Amelogenesis imperfecta

Abstract

Amelogenesis imperfecta (AI) represents a group of developmental conditions, genomic in origin, which affect the structure and clinical appearance of enamel of all or nearly all the teeth in a more or less equal manner, and which may be associated with morphologic or biochemical changes elsewhere in the body. The prevalence varies from 1:700 to 1:14,000, according to the populations studied. The enamel may be hypoplastic, hypomineralised or both and teeth affected may be discoloured, sensitive or prone to disintegration.
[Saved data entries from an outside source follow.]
(** [_candidates] and [_source_candidates]: entries that do not validate are
    left out. *)
Definition parse_candidates (default_address : string) (payload : option json)
    : list AttractionCandidate :=
  omap (fun item =>
    cm_validate
      (setdefault "address" (JStr default_address)
         (setdefault "poi_id" (default (JStr "") (obj_get "id" item)) item)))
    (source_candidates payload).

(** [AttractionSearchResult], as far as [merge] reads it. *)
Record AttractionSearchResult := mkAttractionSearch {
  as_provider : string; as_query_city : string; as_keywords : string;
  as_candidates : list AttractionCandidate
}.

(** The loop state of [merge]. *)
Record PoolMerge := mkPoolMerge {
  pg_merged : list AttractionCandidate; pg_positions : odict nat; pg_duplicates : Z
}.

Definition rating_or (fallback : Q) (a : AttractionCandidate) : Q :=
  match ac_rating a with
  | Some r => if Qeq_bool r 0 then fallback else r
  | None => fallback
  end.

Definition merge_candidate (s : PoolMerge) (a : AttractionCandidate) : PoolMerge :=
  let identity := candidate_identity_of a in
  match od_get identity (pg_positions s) with
  | Some position =>
      mkPoolMerge
        (match pg_merged s !! position with
         | Some old => if Qlt_bool (rating_or (-1) old) (rating_or (-1) a)
                       then <[position := a]> (pg_merged s) else pg_merged s
         | None => pg_merged s
         end)
        (pg_positions s) (pg_duplicates s + 1)
  | None =>
      mkPoolMerge (pg_merged s ++ [a])%list
        (od_set identity (length (pg_merged s)) (pg_positions s)) (pg_duplicates s)
  end.

(** [int(value or 0)] of a JSON value *)
Definition json_int (v : option json) : result exn Z :=
  match v with
  | None | Some JNull => mret 0
  | Some (JBool b) => mret (if b then 1 else 0)
  | Some (JInt z) => mret z
  | Some (JFloat q) => mret (if Qlt_bool q 0 then - Qfloor (- q) else Qfloor q)
  | Some (JStr s) => if String.eqb s "" then mret 0 else py_int s
  | Some (JArr []) | Some (JObj []) => mret 0
  | Some _ => Err (TypeError "int() argument must be a string, a bytes-like object or a real number")
  end.

Definition get_default (key : string) (fallback : json) (kvs : list (string * json)) : json :=
  default fallback (obj_get key kvs).

(** [CommuteCandidatePoolSupplementer.merge] *)
Definition merge_pool (pool_max_candidates : Z) (existing : option json)
    (incoming : AttractionSearchResult) : result exn CandidatePoolMergeResult :=
  let payload := match existing with Some (JObj kvs) => kvs | _ => [] end in
  let current := parse_candidates "Address pending confirmation" (Some (JObj payload)) in
  let received := as_candidates incoming in
  let s := foldl merge_candidate (mkPoolMerge [] [] 0) (current ++ received)%list in
  let cropped := take (Z.to_nat pool_max_candidates) (pg_merged s) in
  let current_identities := map candidate_identity_of current in
  let added := filter (fun a => candidate_identity_of a ∉ current_identities) cropped in
  total ← json_int (obj_get "total_received" payload);
  let output := JObj
    [("provider", get_default "provider" (JStr (as_provider incoming)) payload);
     ("query_city", get_default "query_city" (JStr (as_query_city incoming)) payload);
     ("keywords", get_default "keywords" (JStr (as_keywords incoming)) payload);
     ("total_received", JInt (Z.max total (Z.of_nat (length cropped))));
     ("candidates", JArr (map dump_attraction_candidate cropped))] in
  mret (mkMerge output (Z.of_nat (length received)) (Z.of_nat (length added)) (pg_duplicates s)
          (Z.of_nat (length cropped))).
End Pool.
(** a rebuilt plan has the routes of the plan it was rebuilt from, by the
    fingerprint the loop compares, when every day with attractions has a
    usable route. *)
Theorem rebuild_keeps_routes c req routes schedule restaurants ws we p p' sha256_hex float_repr :
  parse_clock (rw_lunch_window_start c) = Ok ws → parse_clock (rw_lunch_window_end c) = Ok we → ws < we →
  (∀ position d, plan_days p !! position = Some d → day_attractions d ≠ [] →
     ∃ r seconds, r ∈ match routes with Some r => rr_routes r | None => [] end
       ∧ re_day_index r = effective_day_index position d ∧ usable_duration r = Some seconds) →
  rebuild_plan c req routes schedule restaurants p = Ok p' →
  plan_route_fingerprint sha256_hex float_repr req p' = plan_route_fingerprint sha256_hex float_repr req p.
Proof.
  intros Hws Hwe Hlt Husable Hp.
  destruct (rebuild_plan_Ok c req routes schedule restaurants ws we Hws Hwe Hlt p)
    as (p2 & Hp2 & Hlen & Hall & _).
  rewrite Hp in Hp2. injection Hp2 as <-.
  unfold plan_route_fingerprint. rewrite (route_payload_inputs req p p'); [done|].
  apply list_eq. intros i. rewrite !list_lookup_fmap.
  destruct (plan_days p' !! i) as [d'|] eqn:Hd', (plan_days p !! i) as [d|] eqn:Hd; try done.
  - cbn. f_equal. eapply rebuilt_route_inputs; [|by apply (Hall i)].
    destruct (day_attractions d) as [|a l] eqn:Ha; [by left|right]. intros Hnone.
    destruct (Husable i d Hd) as (r & seconds & Hr & Hi & Hs); [by rewrite Ha|].
    assert (Hin : (r, seconds) ∈ usable_routes (routes_of_day routes (effective_day_index i d)));
      [|rewrite Hnone in Hin; by apply elem_of_nil in Hin].
    unfold usable_routes. apply list_elem_of_omap. exists r. rewrite Hs. split; [|done].
    unfold routes_of_day. rewrite py_sorted_perm. by apply list_elem_of_filter.
  - apply lookup_lt_Some in Hd'. apply lookup_ge_None in Hd. lia.
  - apply lookup_lt_Some in Hd. apply lookup_ge_None in Hd'. lia.
Qed.

(** ** Runs *)

Definition car_museum : Attraction := spot "汽车博物馆" "c1" (1163 # 10) (398 # 10) 120.

(** A walking day with one attraction and no hotel, so no route at all. *)
Definition walking_day : DayPlan := mkDayPlan "2025-06-01" 0 "" "步行" "" None [car_museum] [].
Lemma issues_cost_exact l : Forall any_issue l → (issues_cost l == qsum (map xi_penalty l))%Q.
Proof.
  intros Hl. assert (Hz : ∃ z, (qsum (map xi_penalty l) == inject_Z z)%Q).
  { unfold qsum. change (foldl Qplus 0%Q (map xi_penalty l)) with (foldl Qplus (inject_Z 0) (map xi_penalty l)).
    generalize 0. induction Hl as [|i l (k & (p & _ & Hp) & _) _ IH]; intros z; cbn [map foldl]; [by exists z|].
    rewrite Hp. destruct (IH (z + p)) as [z' Hz]. exists z'.
    change (inject_Z z + inject_Z p)%Q with (inject_Z z + inject_Z p)%Q.
    rewrite <- inject_Z_plus. done. }
  destruct Hz as [z Hz]. unfold issues_cost.
  pose proof (round_n_range 2 (qsum (map xi_penalty l)) z z) as Hr. lra.
Qed.

Section Report.
Context `{HashEnv}.
Context (c : ConstraintSettings).

Lemma evaluate_constraint_day_spec req schedule t weather position d r :
  evaluate_constraint_day c req schedule t weather position d = Ok r →
  r = day_constraint_report (effective_day_index position d) (day_date d) (dx_issues r)
  ∧ checks (effective_day_index position d) (dx_issues r) (day_possible c req t schedule position d).
Proof.
  unfold evaluate_constraint_day. destruct (day_issues _ _ _ _ _ _ _) as [issues|] eqn:Hi; [|done].
  intros [= <-]. cbn [dx_issues day_constraint_report]. split; [done|]. by eapply day_issues_spec.
Qed.

Lemma evaluate_constraints_days req p schedule attractions weather r :
  evaluate_constraints c req p schedule attractions weather = Ok r →
  r = constraint_report_of (constraint_fingerprint req p) (ct_days r)
  ∧ length (ct_days r) = length (plan_days p)
  ∧ ∀ position d x, plan_days p !! position = Some d → ct_days r !! position = Some x →
      checks (effective_day_index position d) (dx_issues x)
        (day_possible c req (source_tables attractions) schedule position d).
Proof.
  unfold evaluate_constraints. destruct (mapM _ _) as [days|] eqn:Hm; [|done]. intros [= <-].
  cbn [ct_days constraint_report_of]. apply mapM_Ok in Hm. split; [done|]. split.
  - apply Forall2_length in Hm. by rewrite length_imap in Hm.
  - intros position d x Hd Hx. destruct (Forall2_lookup_r _ _ _ _ _ Hm Hx) as (m & Hm' & Hok).
    rewrite list_lookup_imap, Hd in Hm'. injection Hm' as <-.
    by apply evaluate_constraint_day_spec in Hok as [_ ?].
Qed.

Lemma report_issues req p schedule attractions weather r :
  evaluate_constraints c req p schedule attractions weather = Ok r →
  Forall any_issue (ct_issues r)
  ∧ (no_error (ct_issues r) ↔ ∀ position d, plan_days p !! position = Some d →
       day_possible c req (source_tables attractions) schedule position d).
Proof.
  intros Hr. apply evaluate_constraints_days in Hr as (-> & Hlen & Hd).
  cbn [ct_issues ct_days constraint_report_of] in *. set (days := ct_days r) in *. clearbody days. split.
  - apply Forall_concat, Forall_map, Forall_forall. intros x Hx. apply list_elem_of_lookup_1 in Hx as [i Hi].
    destruct (lookup_lt_is_Some_2 (plan_days p) i) as [d Hpd]; [rewrite <- Hlen; by eapply lookup_lt_Some|].
    destruct (Hd i d x Hpd Hi) as [Hk _]. eapply Forall_impl; [exact Hk|]. intros y Hy. by eexists.
  - unfold no_error. rewrite Forall_concat, Forall_map, Forall_lookup. split.
    + intros Hall i d Hpd.
      destruct (lookup_lt_is_Some_2 days i) as [x Hx]; [rewrite Hlen; by eapply lookup_lt_Some|].
      apply (Hd i d x Hpd Hx). by apply (Hall i x).
    + intros Hall i x Hx.
      destruct (lookup_lt_is_Some_2 (plan_days p) i) as [d Hpd]; [rewrite <- Hlen; by eapply lookup_lt_Some|].
      apply (Hd i d x Hpd Hx). by apply (Hall i d).
Qed.
End Report.
(* ===== verification/ConstraintOptimizer.v ===== *)
(** [DeterministicConstraintOptimizer] (src/app/constraints/optimizer.py):
    attractions that are visited outside their opening hours go to the end of
    their day or out of the plan, all at once; otherwise one attraction is moved
    inside its day or to another one, and only if no move pays one is taken
    out.

    [constraint_candidate_sound] states what a candidate changes, that its
    approximate cost is lower and how many plans were evaluated for it. *)

From S2P Require Import Prelude FloatMath PyData ClockText TripSchema AmapModels PlanReports PlanEdits OrderedDict PlanRoutes PlanContent.
From S2P Require Import RouteScoring ToolModels AgentState Convergence Timeline TimelineTheorems ScheduleOptimizer.
From S2P Require Import RestaurantHours Constraints.
From Stdlib Require Import ZArith QArith Qround Lia Lqa String.
From stdpp Require Import base tactics option list strings.

Open Scope string_scope.
Open Scope Z_scope.

(** [DeterministicConstraintOptimizer.__init__] *)
Definition new_constraint_optimizer (max_candidates : Z) : result exn Z :=
  if max_candidates <? 1 then Err (ValueError "max_candidates must be at least 1")
  else Ok max_candidates.

(** The order in which the issues are worked off. *)
Definition more_urgent (x y : ConstraintIssue) : bool :=
  let severity i := if String.eqb (xi_severity i) "error" then 0 else 1 in
  lexZ (severity x) (severity y)
    (lexQ (- xi_penalty x) (- xi_penalty y)
      (lexZ (xi_day_index x) (xi_day_index y)
        (lexZ (default (10 ^ 6) (xi_source_index x)) (default (10 ^ 6) (xi_source_index y))
          (String.leb (xi_code x) (xi_code y))))).

Definition actionable (report : TripConstraintReport) : list ConstraintIssue :=
  py_sorted more_urgent (filter (fun i => xi_repairable i = true) (ct_issues report)).

(** [_combined_cost] *)
Definition combined_cost (constraints : TripConstraintReport) (schedule : ScheduleQualityReport) : Q :=
  round_n 2 (ct_optimization_cost constraints + sq_optimization_cost schedule).

(** The [ConstraintOptimizationCandidate] with its fields in order. *)
Definition constraint_optimization_candidate (plan : TripPlan) (source_day_index target_day_index : Z)
    (moved_attraction_name : string) (target_insertion_index : Z)
    (removed_attraction_names : list string) (strategy : string) (baseline_cost candidate_cost : Q)
    (considered_candidates : Z) : PlanCandidate :=
  mkCandidate plan [] []
    [("source_day_index", JInt source_day_index); ("target_day_index", JInt target_day_index);
     ("moved_attraction_name", JStr moved_attraction_name);
     ("target_insertion_index", JInt target_insertion_index);
     ("removed_attraction_names", JArr (map JStr removed_attraction_names));
     ("strategy", JStr strategy); ("baseline_cost", JFloat (round_n 2 baseline_cost));
     ("candidate_cost", JFloat (round_n 2 candidate_cost));
     ("approximate_improvement_percent", JFloat (cost_improvement_percent baseline_cost candidate_cost));
     ("considered_candidates", JInt considered_candidates)].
AI exists in isolation or associated with other abnormalities in syndromes. It may show autosomal dominant, autosomal recessive, sex-linked and sporadic inheritance patterns. In families with an X-linked form it has been shown that the disorder may result from mutations in the amelogenin gene, AMELX. The enamelin gene, ENAM, is implicated in the pathogenesis of the dominant forms of AI. Autosomal recessive AI has been reported in families with known consanguinity. Diagnosis is based on the family history, pedigree plotting and meticulous clinical observation. Genetic diagnosis is presently only a research tool. The condition presents problems of socialisation, function and discomfort but may be managed by early vigorous intervention, both preventively and restoratively, with treatment continued throughout childhood and into adult life. In infancy, the primary dentition may be protected by the use of preformed metal crowns on posterior teeth. The longer-term care involves either crowns or, more frequently these days, adhesive, plastic restorations.

Figure 1

Phenotypic descriptions of amelogenesis imperfecta. Amelogenesis imperfecta may be subdivided at the clinical level into various forms depending on the type of defect and stages of enamel formation disturbed: hypoplastic (a, b, c, d), dysmineralised (e, f), hypomature (g, h). Note the pitted and ridged appearance of the enamel in a, the association of pitted enamel and open bite in b. c and d are slightly different phenotypic manifestations in a sister (showing a horizontal banding pattern) and brother. In the hypomineralised form (e and f) the enamel is rough, soft and discoloured. Amelogenesis imperfecta may be part of a syndrome as in f), a case of amelogenesis imperfecta and cone rod dystrophy. Various enamel defects (both hypoplastic and hypomineralised) may coexist in the same patient or even the same tooth (f). The hypomaturation forms (g, h) display an enamel of normal thickness and hardness but with a white-ish surface. They may be mistaken for fluorosis. (from A. Bloch-Zupan).